Activity
Copy out each line below exactly as it appears.

Source data
--- START ---

(** The names of the kernels and of the buffers a log creates. *)
Definition kernelsCreated (l : list Cmd) : list string :=
  flat_map (fun c => match c with
                     | CreateKernel _ k _ => [k]
                     | _ => []
                     end) l.
Definition glBuffersCreated (l : list Cmd) : list string :=
  flat_map (fun c => match c with
                     | CreateGLBuffer name _ _ => [name]
                     | _ => []
                     end) l.
Definition buffersCreated (l : list Cmd) : list string :=
  flat_map (fun c => match c with
                     | CreateGLBuffer name _ _ | CreateBuffer name _ _ => [name]
                     | _ => []
                     end) l.
(** The buffer names the kernels of a log are created with. *)
Definition namesBound (l : list Cmd) : list string :=
  flat_map (fun c => match c with
                     | CreateKernel _ _ args => args
                     | _ => []
                     end) l.

Definition isCreate (c : Cmd) : bool :=
  match c with
  | CreateProgram _ _ _ | CreateGLBuffer _ _ _ | CreateBuffer _ _ _
  | CreateKernel _ _ _ => true
  | _ => false
  end.

(** The kernels [update] runs once per cell, and the kernels [reset] runs
    over the whole capacity. *)
Definition cellKernels : list string :=
  [ KERNEL_FLUSH_START_END_CELL; KERNEL_ADJUST_END_CELL;
    KERNEL_FLUSH_GRID_DETECTOR ].
Definition capacityKernels : list string :=
  [ KERNEL_INFINITE_POS; KERNEL_RESET_CELL_ID; KERNEL_RESET_CAMERA_DIST ].

Definition inNames (k : string) (l : list string) : bool :=
  existsb (String.eqb k) l.




Definition validBoundary (b : Boundary) : bool :=
  match b with
  | CyclicWall | BouncingWall => true
  | OtherBoundary _ => false
  end.

(** [update] called at each of [times] in turn: the object in the end and
    all the calls made. *)
Fixpoint runTicks (ticks : Z) (f : Fluids) (times : list Z)
  : Fluids * list Cmd :=
  match times with
  | [] => (f, [])
  | t :: r =>
      let (f1, l1) := update ticks f t in
      let (f2, l2) := runTicks ticks f1 r in
      (f2, l1 ++ l2)
  end.

(** The calls of a paused tick over [n] particles. *)
Definition pausedCalls (n : Z) : list Cmd :=
  [ AcquireGLBuffers [ "p_pos"; "c_partDetector"; "u_cameraPos" ];
    RunKernel KERNEL_FILL_CAMERA_DIST n;
    Sort "p_cameraDist" [ "p_pos"; "p_vel" ];
    ReleaseGLBuffers [ "p_pos"; "c_partDetector"; "u_cameraPos" ] ].

(** ** Single precision rounding, for the clamp of the time step *)

(** The second half of [binary_round_aux]: the rounded mantissa [m1] at
    exponent [e1] is brought back to 24 digits and classified. *)
Definition roundTail (sx : bool) (m1 e1 : Z) : spec_float :=
  let (mrs, e2) := shr_fexp 24 128 m1 e1 loc_Exact in
  match shr_m mrs with
  | Z0 => S754_zero sx
  | Zpos m => if e2 <=? 128 - 24 then S754_finite sx m e2 else S754_infinity sx
  | Zneg _ => S754_nan
  end.

(** A positive float of 24 digits with an exponent of at least [lo], or
    plus infinity. *)
Definition normalFrom (lo : Z) (x : spec_float) : Prop :=
  x = S754_infinity false \/
  exists m e, x = S754_finite false m e /\
              Zpos (digits2_pos m) = 24 /\ lo <= e.

(** A float that is negative, a zero or not a number. *)
Definition notPositive (x : spec_float) : Prop :=
  match x with
  | S754_nan => True
  | S754_zero _ => True
  | S754_infinity s | S754_finite s _ _ => s = true
  end.

(** The test of the clamp, [timeStep > 30.0f], on [ms] milliseconds. *)
Definition clampTest (ms : Z) : bool :=
  F32.ltb (F32.of_Z 30) (F32.div (F32.of_Z ms) (F32.of_Z 16)).

(** * Properties *)

Lemma update_paused_calls ticks f now :
  m_init (base f) = true -> m_pause (base f) = true ->
  update ticks f now =
    (f, [ AcquireGLBuffers [ "p_pos"; "c_partDetector"; "u_cameraPos" ];
          RunKernel KERNEL_FILL_CAMERA_DIST (m_currNbParticles (base f));
          Sort "p_cameraDist" [ "p_pos"; "p_vel" ];
          ReleaseGLBuffers [ "p_pos"; "c_partDetector"; "u_cameraPos" ] ]).
Proof.
  intros Hi Hp. unfold update. rewrite Hi, Hp. reflexivity.
Qed.

Lemma update_running_calls ticks f now :
  m_init (base f) = true -> m_pause (base f) = false ->
  snd (update ticks f now) =
    (AcquireGLBuffers [ "p_pos"; "c_partDetector"; "u_cameraPos" ]
     :: snd (physics f (timeStepOf ticks f now))
     ++ [ RunKernel KERNEL_FILL_CAMERA_DIST (m_currNbParticles (base f));
          Sort "p_cameraDist" [ "p_pos"; "p_vel" ];
          ReleaseGLBuffers [ "p_pos"; "c_partDetector"; "u_cameraPos" ] ])%list.
Proof.
  intros Hi Hp. unfold update. rewrite Hi, Hp. cbn [negb when snd].
  destruct (physics f (timeStepOf ticks f now)) as [[] l]. reflexivity.
Qed.

Lemma physics_calls f ts :
  snd (physics f ts) =
    ([ RunKernel KERNEL_FILL_CELL_ID (m_currNbParticles (base f));
       Sort "p_cellID" [ "p_pos"; "p_vel" ];
       SetKernelArg KERNEL_PREDICT_POS 2 ts;
       RunKernel KERNEL_PREDICT_POS (m_currNbParticles (base f));
       RunKernel KERNEL_FLUSH_START_END_CELL (m_nbCells (base f));
       RunKernel KERNEL_FILL_START_CELL (m_currNbParticles (base f));
       RunKernel KERNEL_FILL_END_CELL (m_currNbParticles (base f)) ]
     ++ (if m_simplifiedMode f
         then [ RunKernel KERNEL_ADJUST_END_CELL (m_nbCells (base f)) ]
         else [])
     ++ roundCalls (m_currNbParticles (base f))
     ++ roundCalls (m_currNbParticles (base f))
     ++ roundCalls (m_currNbParticles (base f))
     ++ [ SetKernelArg KERNEL_UPDATE_VEL 1 ts;
          RunKernel KERNEL_UPDATE_VEL (m_currNbParticles (base f)) ]
     ++ snd (updatePos (m_boundary (base f)) ts (m_currNbParticles (base f)))
     ++ [ RunKernel KERNEL_FLUSH_GRID_DETECTOR (m_nbCells (base f));
          RunKernel KERNEL_FILL_GRID_DETECTOR (m_currNbParticles (base f)) ])%list.
Proof.
  unfold physics.
  destruct (m_simplifiedMode f); destruct (m_boundary (base f)); reflexivity.
Qed.


(** ** The calls of a tick *)

Ltac tick_cases f :=
  destruct (m_simplifiedMode f); destruct (m_boundary (base f)).

Lemma runsKernel_app k l1 l2 :
  runsKernel k (l1 ++ l2) = runsKernel k l1 || runsKernel k l2.
Proof. unfold runsKernel. apply existsb_app. Qed.




Lemma physics_args f ts k slot v :
  In (SetKernelArg k slot v) (snd (physics f ts)) -> v = ts.
Proof.
  unfold physics. tick_cases f; cbn; intros H;
    repeat (destruct H as [H | H]; [ try discriminate H; now inversion H | ]);
    contradiction.
Qed.

(** ** C1: the time step after a long gap *)





(** Just below the threshold the step is kept: 480 ms give exactly 30. *)
Example time_step_at_threshold :
  timeStepOf ns_per_ms (sampleFluids false true BouncingWall) 480000000
    = F32.of_Z 30.
Proof. vm_compute. reflexivity. Qed.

--- END ---

Solution to the exercise
(** The names of the kernels and of the buffers a log creates. *)
Definition kernelsCreated (l : list Cmd) : list string :=
  flat_map (fun c => match c with
                     | CreateKernel _ k _ => [k]
                     | _ => []
                     end) l.
Definition glBuffersCreated (l : list Cmd) : list string :=
  flat_map (fun c => match c with
                     | CreateGLBuffer name _ _ => [name]
                     | _ => []
                     end) l.
Definition buffersCreated (l : list Cmd) : list string :=
  flat_map (fun c => match c with
                     | CreateGLBuffer name _ _ | CreateBuffer name _ _ => [name]
                     | _ => []
                     end) l.
(** The buffer names the kernels of a log are created with. *)
Definition namesBound (l : list Cmd) : list string :=
  flat_map (fun c => match c with
                     | CreateKernel _ _ args => args
                     | _ => []
                     end) l.

Definition isCreate (c : Cmd) : bool :=
  match c with
  | CreateProgram _ _ _ | CreateGLBuffer _ _ _ | CreateBuffer _ _ _
  | CreateKernel _ _ _ => true
  | _ => false
  end.

(** The kernels [update] runs once per cell, and the kernels [reset] runs
    over the whole capacity. *)
Definition cellKernels : list string :=
  [ KERNEL_FLUSH_START_END_CELL; KERNEL_ADJUST_END_CELL;
    KERNEL_FLUSH_GRID_DETECTOR ].
Definition capacityKernels : list string :=
  [ KERNEL_INFINITE_POS; KERNEL_RESET_CELL_ID; KERNEL_RESET_CAMERA_DIST ].

Definition inNames (k : string) (l : list string) : bool :=
  existsb (String.eqb k) l.




Definition validBoundary (b : Boundary) : bool :=
  match b with
  | CyclicWall | BouncingWall => true
  | OtherBoundary _ => false
  end.

(** [update] called at each of [times] in turn: the object in the end and
    all the calls made. *)
Fixpoint runTicks (ticks : Z) (f : Fluids) (times : list Z)
  : Fluids * list Cmd :=
  match times with
  | [] => (f, [])
  | t :: r =>
      let (f1, l1) := update ticks f t in
      let (f2, l2) := runTicks ticks f1 r in
      (f2, l1 ++ l2)
  end.

(** The calls of a paused tick over [n] particles. *)
Definition pausedCalls (n : Z) : list Cmd :=
  [ AcquireGLBuffers [ "p_pos"; "c_partDetector"; "u_cameraPos" ];
    RunKernel KERNEL_FILL_CAMERA_DIST n;
    Sort "p_cameraDist" [ "p_pos"; "p_vel" ];
    ReleaseGLBuffers [ "p_pos"; "c_partDetector"; "u_cameraPos" ] ].

(** ** Single precision rounding, for the clamp of the time step *)

(** The second half of [binary_round_aux]: the rounded mantissa [m1] at
    exponent [e1] is brought back to 24 digits and classified. *)
Definition roundTail (sx : bool) (m1 e1 : Z) : spec_float :=
  let (mrs, e2) := shr_fexp 24 128 m1 e1 loc_Exact in
  match shr_m mrs with
  | Z0 => S754_zero sx
  | Zpos m => if e2 <=? 128 - 24 then S754_finite sx m e2 else S754_infinity sx
  | Zneg _ => S754_nan
  end.

(** A positive float of 24 digits with an exponent of at least [lo], or
    plus infinity. *)
Definition normalFrom (lo : Z) (x : spec_float) : Prop :=
  x = S754_infinity false \/
  exists m e, x = S754_finite false m e /\
              Zpos (digits2_pos m) = 24 /\ lo <= e.

(** A float that is negative, a zero or not a number. *)
Definition notPositive (x : spec_float) : Prop :=
  match x with
  | S754_nan => True
  | S754_zero _ => True
  | S754_infinity s | S754_finite s _ _ => s = true
  end.

(** The test of the clamp, [timeStep > 30.0f], on [ms] milliseconds. *)
Definition clampTest (ms : Z) : bool :=
  F32.ltb (F32.of_Z 30) (F32.div (F32.of_Z ms) (F32.of_Z 16)).

(** * Properties *)

Lemma update_paused_calls ticks f now :
  m_init (base f) = true -> m_pause (base f) = true ->
  update ticks f now =
    (f, [ AcquireGLBuffers [ "p_pos"; "c_partDetector"; "u_cameraPos" ];
          RunKernel KERNEL_FILL_CAMERA_DIST (m_currNbParticles (base f));
          Sort "p_cameraDist" [ "p_pos"; "p_vel" ];
          ReleaseGLBuffers [ "p_pos"; "c_partDetector"; "u_cameraPos" ] ]).
Proof.
  intros Hi Hp. unfold update. rewrite Hi, Hp. reflexivity.
Qed.

Lemma update_running_calls ticks f now :
  m_init (base f) = true -> m_pause (base f) = false ->
  snd (update ticks f now) =
    (AcquireGLBuffers [ "p_pos"; "c_partDetector"; "u_cameraPos" ]
     :: snd (physics f (timeStepOf ticks f now))
     ++ [ RunKernel KERNEL_FILL_CAMERA_DIST (m_currNbParticles (base f));
          Sort "p_cameraDist" [ "p_pos"; "p_vel" ];
          ReleaseGLBuffers [ "p_pos"; "c_partDetector"; "u_cameraPos" ] ])%list.
Proof.
  intros Hi Hp. unfold update. rewrite Hi, Hp. cbn [negb when snd].
  destruct (physics f (timeStepOf ticks f now)) as [[] l]. reflexivity.
Qed.

Lemma physics_calls f ts :
  snd (physics f ts) =
    ([ RunKernel KERNEL_FILL_CELL_ID (m_currNbParticles (base f));
       Sort "p_cellID" [ "p_pos"; "p_vel" ];
       SetKernelArg KERNEL_PREDICT_POS 2 ts;
       RunKernel KERNEL_PREDICT_POS (m_currNbParticles (base f));
       RunKernel KERNEL_FLUSH_START_END_CELL (m_nbCells (base f));
       RunKernel KERNEL_FILL_START_CELL (m_currNbParticles (base f));
       RunKernel KERNEL_FILL_END_CELL (m_currNbParticles (base f)) ]
     ++ (if m_simplifiedMode f
         then [ RunKernel KERNEL_ADJUST_END_CELL (m_nbCells (base f)) ]
         else [])
     ++ roundCalls (m_currNbParticles (base f))
     ++ roundCalls (m_currNbParticles (base f))
     ++ roundCalls (m_currNbParticles (base f))
     ++ [ SetKernelArg KERNEL_UPDATE_VEL 1 ts;
          RunKernel KERNEL_UPDATE_VEL (m_currNbParticles (base f)) ]
     ++ snd (updatePos (m_boundary (base f)) ts (m_currNbParticles (base f)))
     ++ [ RunKernel KERNEL_FLUSH_GRID_DETECTOR (m_nbCells (base f));
          RunKernel KERNEL_FILL_GRID_DETECTOR (m_currNbParticles (base f)) ])%list.
Proof.
  unfold physics.
  destruct (m_simplifiedMode f); destruct (m_boundary (base f)); reflexivity.
Qed.


(** ** The calls of a tick *)

Ltac tick_cases f :=
  destruct (m_simplifiedMode f); destruct (m_boundary (base f)).

Lemma runsKernel_app k l1 l2 :
  runsKernel k (l1 ++ l2) = runsKernel k l1 || runsKernel k l2.
Proof. unfold runsKernel. apply existsb_app. Qed.




Lemma physics_args f ts k slot v :
  In (SetKernelArg k slot v) (snd (physics f ts)) -> v = ts.
Proof.
  unfold physics. tick_cases f; cbn; intros H;
    repeat (destruct H as [H | H]; [ try discriminate H; now inversion H | ]);
    contradiction.
Qed.

(** ** C1: the time step after a long gap *)





(** Just below the threshold the step is kept: 480 ms give exactly 30. *)
Example time_step_at_threshold :
  timeStepOf ns_per_ms (sampleFluids false true BouncingWall) 480000000
    = F32.of_Z 30.
Proof. vm_compute. reflexivity. Qed.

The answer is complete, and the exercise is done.